Last year I was able to "adjust" the amount of SE tax owing to zero, and still file my return online, but if you find this too cumbersome, you can simply "override" the tax owing to zero and then print the return and mail it ( you cannot file online with an override).

https://www.taxact.com/support/2120...ecurity-agreement-expatriate?hideLayout=False

Regardless of whether you adjust or override the SE tax or fill out your return manually, it is possible the IRS may request more information or send you a tax owing notification, which will necessitate you sending a "certificate of coverage" obtained from CRA.


----------



## byline (Dec 5, 2011)

According to the IRS's chart, which I linked above, I do have to file because I am married, filing separately, and the minimum threshold for that is $5.
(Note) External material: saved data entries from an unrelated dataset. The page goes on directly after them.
(** The [walk] closure of [translate_xml].  It changes the elements in
    place; here it returns the element as it is afterwards. *)
Fixpoint xml_walk (translate_func : @client Net) (args : Args Delay)
    (elem : element) : @M Net element :=
  match elem with
  | Element tag attrib text tail children =>
      text' <~ (if text_present text
                then t <~ translate_text re_search (default "" text)
                            translate_func args ;;
                     ret (Some t)
                else ret text) ;;
      attrib' <~ mapM (fun '(k, v) =>
                         v' <~ translate_text re_search v translate_func args ;;
                         ret (k, v'))
                      attrib ;;
      children' <~ mapM (xml_walk translate_func args) children ;;
      ret (Element tag attrib' text' tail children')
  end.

Definition translate_xml (path : string) (translate_func : @client Net)
    (args : Args Delay) : @M Net unit :=
  text <~ read_text path ;;
  root <~ lift (xml_parse text) ;;
  root' <~ xml_walk translate_func args root ;;
  write_text path (xml_text root').

End Markup.

(** ** Paths, the backup and the loop of [main] *)

(** [str.lower] of one character (code points below 256). *)
Definition lower_char (c : ascii) : ascii :=
  let n := N_of_ascii c in
  if ((65 <=? n) && (n <=? 90)
      || (192 <=? n) && (n <=? 222) && negb (n =? 215))%N
  then ascii_of_N (n + 32) else c.

Fixpoint lower (s : string) : string :=
  match s with
  | "" => ""
  | String c r => String (lower_char c) (lower r)
  end.

(** [Path.name]: the last component of a path, written as [str(Path(..))]
    gives it (no slash at its end). *)
Fixpoint path_name (p : string) : string :=
  match p with
  | "" => ""
  | String c r =>
      if Ascii.eqb c "/"%char then path_name r
      else if PyStr.contains "/"%char r then path_name r
      else p
  end.

(** The text from the last dot of [s] on, when [s] holds a dot. *)
Fixpoint from_last_dot (s : string) : option string :=
  match s with
  | "" => None
  | String c r =>
      match from_last_dot r with
      | Some t => Some t
      | None => if Ascii.eqb c "."%char then Some s else None
      end
  end.

(** [Path.suffix]: the name from its last dot on, unless that dot starts or
    ends the name. *)
Definition suffix (p : string) : string :=
  match path_name p with
  | "" => ""
  | String _ r =>
      match from_last_dot r with
      | Some (String d (String e t)) => String d (String e t)
      | _ => ""
      end
  end.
As for using TaxAct, I posted about this in another thread: When I first started doing my tax returns on my own, rather than through paid tax preparers, I tried TaxAct. But their result was that I owed self-employment tax for my writing business, even though the U.S. has a treaty agreement with Canada, and I had never owed U.S. taxes before (I owe, and pay, Canadian taxes on that business). A customer service rep informed me that there was a way to correct it, but it was more complicated than it was worth to make that go away on their forms, so I ended up filling out the forms myself.
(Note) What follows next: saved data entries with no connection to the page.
(** * SmartBudget: the ledger and aggregation core of [src/main.py]

    A shallow embedding of the data held by [SmartBudgetApp] (transactions,
    budget limits, saving goals, regular payments), of the operations that
    change it ([add_transaction], [set_budget_limit], [add_saving_goal],
    [add_regular_payment], [quick_add_income], [quick_add_expense],
    [import_from_csv], [save_data], [load_data]) and of the computations
    behind the views ([calculate_balance], [update_dashboard], [update_chart],
    [update_pie_charts], [update_stats], [update_budget_limits_table],
    [update_goals_table], [show_category_transactions], [update_all_tabs],
    [export_to_csv]).

    Widgets, colours and animations are left out.  What the program asks of
    Python itself (number arithmetic, [float()], [str.strip], [strptime],
    [strftime]) and of matplotlib ([pie]) is gathered in the class [Runtime];
    the development is generic in it, and [Binary64] is the instance used to
    run examples.  Reading and writing [data.json] is taken to succeed, and
    the file to hold what [json.dump] wrote. *)

From Stdlib Require Import String Ascii List Bool Arith ZArith Lia.
From Stdlib Require Import Sorted Permutation OrderedTypeEx.
From Stdlib Require Import Floats.PrimFloat Floats.FloatOps Floats.SpecFloat Uint63.
Import ListNotations.
Local Open Scope string_scope.

(** ** Strings *)

Module PyStr.

(** [s.replace(a, b)] for one-character [a] and [b]. *)
Fixpoint replace (a b : ascii) (s : string) : string :=
  match s with
  | EmptyString => EmptyString
  | String c s' => String (if Ascii.eqb c a then b else c) (replace a b s')
  end.

(** [s.split(sep)] for a one-character separator: the fields between the
    separators, always at least one. *)
Fixpoint split (sep : ascii) (s : string) : list string :=
  match s with
  | EmptyString => [EmptyString]
  | String c s' =>
      if Ascii.eqb c sep then EmptyString :: split sep s'
      else match split sep s' with
           | field :: fields => String c field :: fields
           | [] => [String c EmptyString]
           end
  end.

(** The characters Python takes for white space, below 128. *)
Definition is_space (c : ascii) : bool :=
  let n := nat_of_ascii c in
  (((9 <=? n) && (n <=? 13)) || ((28 <=? n) && (n <=? 32)))%nat.

Fixpoint lstrip (s : string) : string :=
  match s with
  | EmptyString => EmptyString
  | String c s' => if is_space c then lstrip s' else s
  end.

Fixpoint rstrip (s : string) : string :=
  match s with
  | EmptyString => EmptyString
  | String c s' =>
      match rstrip s' with
      | EmptyString => if is_space c then EmptyString else String c EmptyString
      | r => String c r
      end
  end.

Definition strip (s : string) : string := rstrip (lstrip s).

Definition is_digit (c : ascii) : bool :=
  let n := nat_of_ascii c in ((48 <=? n) && (n <=? 57))%nat.

Definition digit_of (c : ascii) : nat := nat_of_ascii c - 48.

(** The number written by a string of decimal digits; [None] when some
    character is not a digit.  The empty string counts as [0]. *)
Fixpoint digits_from (acc : N) (s : string) : option N :=
  match s with
  | EmptyString => Some acc
  | String c s' =>
      if is_digit c then digits_from (10 * acc + N.of_nat (digit_of c)) s'
      else None
  end.

Definition digits (s : string) : option N := digits_from 0 s.

Definition char_of_digit (d : nat) : ascii := ascii_of_nat (48 + d).

(** [n] in decimal on at least [width] digits, padded with zeros. *)
Fixpoint zero_padded (width : nat) (n : nat) : string :=
  match width with
  | O => EmptyString
  | S w => zero_padded w (n / 10) ++ String (char_of_digit (n mod 10)) EmptyString
  end.

End PyStr.

(** ** The Python runtime *)

(** A [datetime] as [strptime] builds it from ["%Y-%m-%d"]: only the date
    part is ever set. *)
Record datetime : Type := mk_datetime {
  dt_year : nat;
  dt_month : nat;
  dt_day : nat
}.

(** What the program takes from Python and from matplotlib.  [num] is the
    type of the amounts: the [float]s that [float()] returns (and the [int]
    literals [0], [75], [100], which Python converts when they meet a
    [float]).  [None] stands for the [ValueError] that [float()] and
    [strptime] raise; [pie] tells whether [Axes.pie] draws the sizes it is
    given ([true]) or raises. *)
Class Runtime : Type := {
  num : Type;
  int_lit : Z -> num;
  add : num -> num -> num;
  sub : num -> num -> num;
  mul : num -> num -> num;
  true_div : num -> num -> num;
  gt : num -> num -> bool;
  ge : num -> num -> bool;
  float_of_str : string -> option num;
  str_strip : string -> string;
  strptime_ymd : string -> option datetime;
  strftime_ym : datetime -> string;
  pie : list num -> bool
}.

(** ** Binary64: the runtime on IEEE 754 doubles

    Arithmetic and comparisons are those of the machine doubles.  The library
    calls are written out for plain ASCII inputs: [float()] on an optionally
    signed decimal literal (digits, at most one point) that converts with a
    single correctly rounded division, [strip] on ASCII white space,
    [strptime] on the three fields that the expression for ["%Y-%m-%d"]
    accepts.  Texts beyond that (exponents, [inf], [nan], digits of other
    scripts) are not covered by this instance; no general statement below
    depends on it.  [pie] is that of matplotlib with [normalize=True], its
    default. *)

Module Binary64.

Definition of_N (n : N) : float := PrimFloat.of_uint63 (Uint63.of_Z (Z.of_N n)).

Definition of_Z (z : Z) : float :=
  match z with
  | Zneg p => PrimFloat.opp (of_N (Npos p))
  | _ => of_N (Z.to_N z)
  end.

(** Splits at the first point: the integer digits and what follows. *)
Fixpoint cut_point (s : string) : string * option string :=
  match s with
  | EmptyString => (EmptyString, None)
  | String c s' =>
      if Ascii.eqb c "."%char then (EmptyString, Some s')
      else let '(i, f) := cut_point s' in (String c i, f)
  end.

Definition unsigned_decimal (s : string) : option float :=
  let '(i, f) := cut_point s in
  let frac := match f with Some f' => f' | None => EmptyString end in
  if ((String.length i =? 0) && (String.length frac =? 0))%nat then None
  else
    match PyStr.digits (i ++ frac) with
    | None => None
    | Some m =>
        if ((m <? 2 ^ 53)%N && (String.length frac <=? 18)%nat)%bool
        then Some (PrimFloat.div (of_N m) (of_N (10 ^ N.of_nat (String.length frac))))
        else None
    end.

Definition float_of_str (s : string) : option float :=
  match PyStr.strip s with
  | String "-" s' => option_map PrimFloat.opp (unsigned_decimal s')
  | String "+" s' => unsigned_decimal s'
  | s' => unsigned_decimal s'
  end.

Definition is_leap (y : nat) : bool :=
  (((y mod 4 =? 0) && negb (y mod 100 =? 0)) || (y mod 400 =? 0))%nat.

Definition days_in_month (y m : nat) : nat :=
  match m with
  | 2 => if is_leap y then 29 else 28
  | 4 | 6 | 9 | 11 => 30
  | _ => 31
  end.

(** The year field: exactly four digits. *)
Definition year_field (s : string) : option nat :=
  if (String.length s =? 4)%nat then option_map N.to_nat (PyStr.digits s) else None.

(** The month field: [1[0-2]|0[1-9]|[1-9]]. *)
Definition month_field (s : string) : option nat :=
  match PyStr.digits s with
  | Some n =>
      let n := N.to_nat n in
      if ((1 <=? String.length s) && (String.length s <=? 2)
          && (1 <=? n) && (n <=? 12))%nat then Some n else None
  | None => None
  end.

(** The day field: [3[01]|[12]\d|0[1-9]|[1-9]| [1-9]]. *)
Definition day_field (s : string) : option nat :=
  let body := match s with
              | String " " (String c EmptyString) => String c EmptyString
              | _ => s
              end in
  match PyStr.digits body with
  | Some n =>
      let n := N.to_nat n in
      if ((1 <=? String.length body) && (String.length body <=? 2)
          && (1 <=? n) && (n <=? 31))%nat then Some n else None
  | None => None
  end.

(** [datetime.strptime(s, "%Y-%m-%d")]. *)
Definition strptime_ymd (s : string) : option datetime :=
  match PyStr.split "-" s with
  | [y; m; d] =>
      match year_field y, month_field m, day_field d with
      | Some y, Some m, Some d =>
          if ((1 <=? y) && (d <=? days_in_month y m))%nat
          then Some (mk_datetime y m d) else None
      | _, _, _ => None
      end
  | _ => None
  end.

(** [d.strftime("%Y-%m")], the year on four digits (some C libraries leave
    a year below 1000 unpadded). *)
Definition strftime_ym (d : datetime) : string :=
  PyStr.zero_padded 4 (dt_year d) ++ "-" ++ PyStr.zero_padded 2 (dt_month d).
That Canadian Exemption From Self-Employment Tax statement I mentioned earlier has been included with my U.S. tax returns starting with 2008 and all subsequent returns, and the IRS has never sent me any kind of notification of tax owing. So as far as I can tell, it works. Or the amount I make may be so minimal that it doesn't warrant their attention.


----------



## byline (Dec 5, 2011)

OK, now I have another question: On the old Form 1040, I reported my business income on Line 12. I reported it separately from my wages (Line 7) and interest income (Line 8a).
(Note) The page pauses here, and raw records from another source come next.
Definition blankOffer : EventData :=
  {| data_text := lit "More?"; data_buttons := None;
     data_quick_replies := Some [blankReply];
     data_suggestions := None; data_metadata := None;
     data_is_typing := false; data_message_type := [];
     data_message := [] |}.

Definition offered0 : Panel :=
  step env0 (SocketEvent "bot_response" blankOffer) connected0.

Definition faqReply : Button :=
  {| title := lit "FAQ"; payload := lit "/faq" |}.

(** The payload of a [typing] event that turns the indicator on. *)
Definition typingOn : EventData :=
  {| data_text := []; data_buttons := None; data_quick_replies := None;
     data_suggestions := None; data_metadata := None;
     data_is_typing := true; data_message_type := [];
     data_message := [] |}.

(** *** Further summaries, each proved against [step] further down *)

Definition isUser (m : Message) : bool :=
  match sender m with user => true | bot => false end.

(** What a step hands to [socket.emit]. *)
Definition emitted (env : Env) (a : Action) (p : Panel)
  : list (string * Outgoing) :=
  match a with
  | InputSubmit =>
      if truthy (trim (inputMessage p))
      then [("message"%string, outgoing p env (inputMessage p) None)]
      else []
  | QuickReply title payload =>
      if truthy (trim title)
      then [("message"%string, outgoing p env title (Some payload))]
      else []
  | _ => []
  end.

(** A record with none of the optional fields of [Message]. *)
Definition bare (m : Message) : Prop :=
  typing m = None /\ buttons m = None /\ quick_replies m = None
  /\ suggestions m = None /\ metadata m = None.

(** The payload of a [system] event that reports an error. *)
Definition systemError : EventData :=
  {| data_text := []; data_buttons := None; data_quick_replies := None;
     data_suggestions := None; data_metadata := None;
     data_is_typing := false; data_message_type := lit "error";
     data_message := lit "Server busy" |}.

(** The connected panel with a draft typed into the input field. *)
Definition drafted0 : Panel :=
  step env0 (InputChange (lit "what about fees")) connected0.

End ChatInterface.

(* ===================================================================== *)
(** ** The chat slice: [store/slices/chatSlice.ts] *)
(* ===================================================================== *)

Module ChatSlice.
Import JS.

Record Button := { title : jsstring; payload : jsstring }.

Inductive Sender := user | bot.

Definition Date := Z.

Record Message := {
  id : jsstring;
  text : jsstring;
  sender : Sender;
  timestamp : Date;
  buttons : option (list Button);
  quick_replies : option (list Button);
  suggestions : option (list jsstring);
  metadata : option any
}.

Record ChatState := {
  messages : list Message;
  isTyping : bool;
  isConnected : bool;
  currentLanguage : jsstring;
  sessionId : option jsstring;
  conversationHistory : list Message
}.

Definition initialState : ChatState :=
  {| messages := []; isTyping := false; isConnected := false;
     currentLanguage := lit "en"; sessionId := None;
     conversationHistory := [] |}.

(** The actions the store can hand to the reducer of the slice: the seven
    of [chatSlice.actions], and [other] for an action of any other type,
    which the reducer built by [createSlice] ignores. *)
Inductive Action :=
| addMessage (payload : Message)
| setTyping (payload : bool)
| setConnected (payload : bool)
| setLanguage (payload : jsstring)
| setSessionId (payload : jsstring)
| clearMessages
| clearHistory
| other (type : string).

(** [chatSlice.reducer]; the case reducers write to an Immer draft, the
    result is the state with those writes applied. *)
Definition reducer (state : ChatState) (action : Action) : ChatState :=
  match action with
  | addMessage payload =>
      {| messages := messages state ++ [payload];
         isTyping := isTyping state; isConnected := isConnected state;
         currentLanguage := currentLanguage state;
         sessionId := sessionId state;
         conversationHistory := conversationHistory state ++ [payload] |}
  | setTyping payload =>
      {| messages := messages state;
         isTyping := payload; isConnected := isConnected state;
         currentLanguage := currentLanguage state;
         sessionId := sessionId state;
         conversationHistory := conversationHistory state |}
  | setConnected payload =>
      {| messages := messages state;
         isTyping := isTyping state; isConnected := payload;
         currentLanguage := currentLanguage state;
         sessionId := sessionId state;
         conversationHistory := conversationHistory state |}
  | setLanguage payload =>
      {| messages := messages state;
         isTyping := isTyping state; isConnected := isConnected state;
         currentLanguage := payload;
         sessionId := sessionId state;
         conversationHistory := conversationHistory state |}
  | setSessionId payload =>
      {| messages := messages state;
         isTyping := isTyping state; isConnected := isConnected state;
         currentLanguage := currentLanguage state;
         sessionId := Some payload;
         conversationHistory := conversationHistory state |}
  | clearMessages =>
      {| messages := [];
         isTyping := isTyping state; isConnected := isConnected state;
         currentLanguage := currentLanguage state;
         sessionId := sessionId state;
         conversationHistory := conversationHistory state |}
  | clearHistory =>
      {| messages := messages state;
         isTyping := isTyping state; isConnected := isConnected state;
         currentLanguage := currentLanguage state;
         sessionId := sessionId state;
         conversationHistory := [] |}
  | other _ => state
  end.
On the new Form 1040, there's still a line for taxable interest, but I don't see a line to report business income. Do I total it with my wages on Line 1, and then also report it separately on Schedule C? Or do I not report it all on Form 1040? The latter choice seems odd, since my previous 1040s all reported my total income for that tax year.


----------



## Moulard (Feb 3, 2017)

For what its worth it is quite common to file both the Form 2555 and 1116. Two common scenarios include...

1) you want to exclude earned income, and take a tax credit for foreign taxes paid on passive income which cannot be excluded on Form 2555.

2) Your earned income is above the limits of Form 2555 and you want to take foreign tax credits for that portion of your income that was above that limit.

Typically (but, as Bev will always point out, not always), if foreign tax rates are higher that US rates, the accumulation of tax credits can be better from a tax planning perspective.


----------



## Bevdeforges (Nov 16, 2007)

Sorry, I didn't see that you were married, filing separately. That does mean that you have to file. Used to be the threshold was something like $400, but I saw that $5 threshold this year. I really wonder what's going on with that.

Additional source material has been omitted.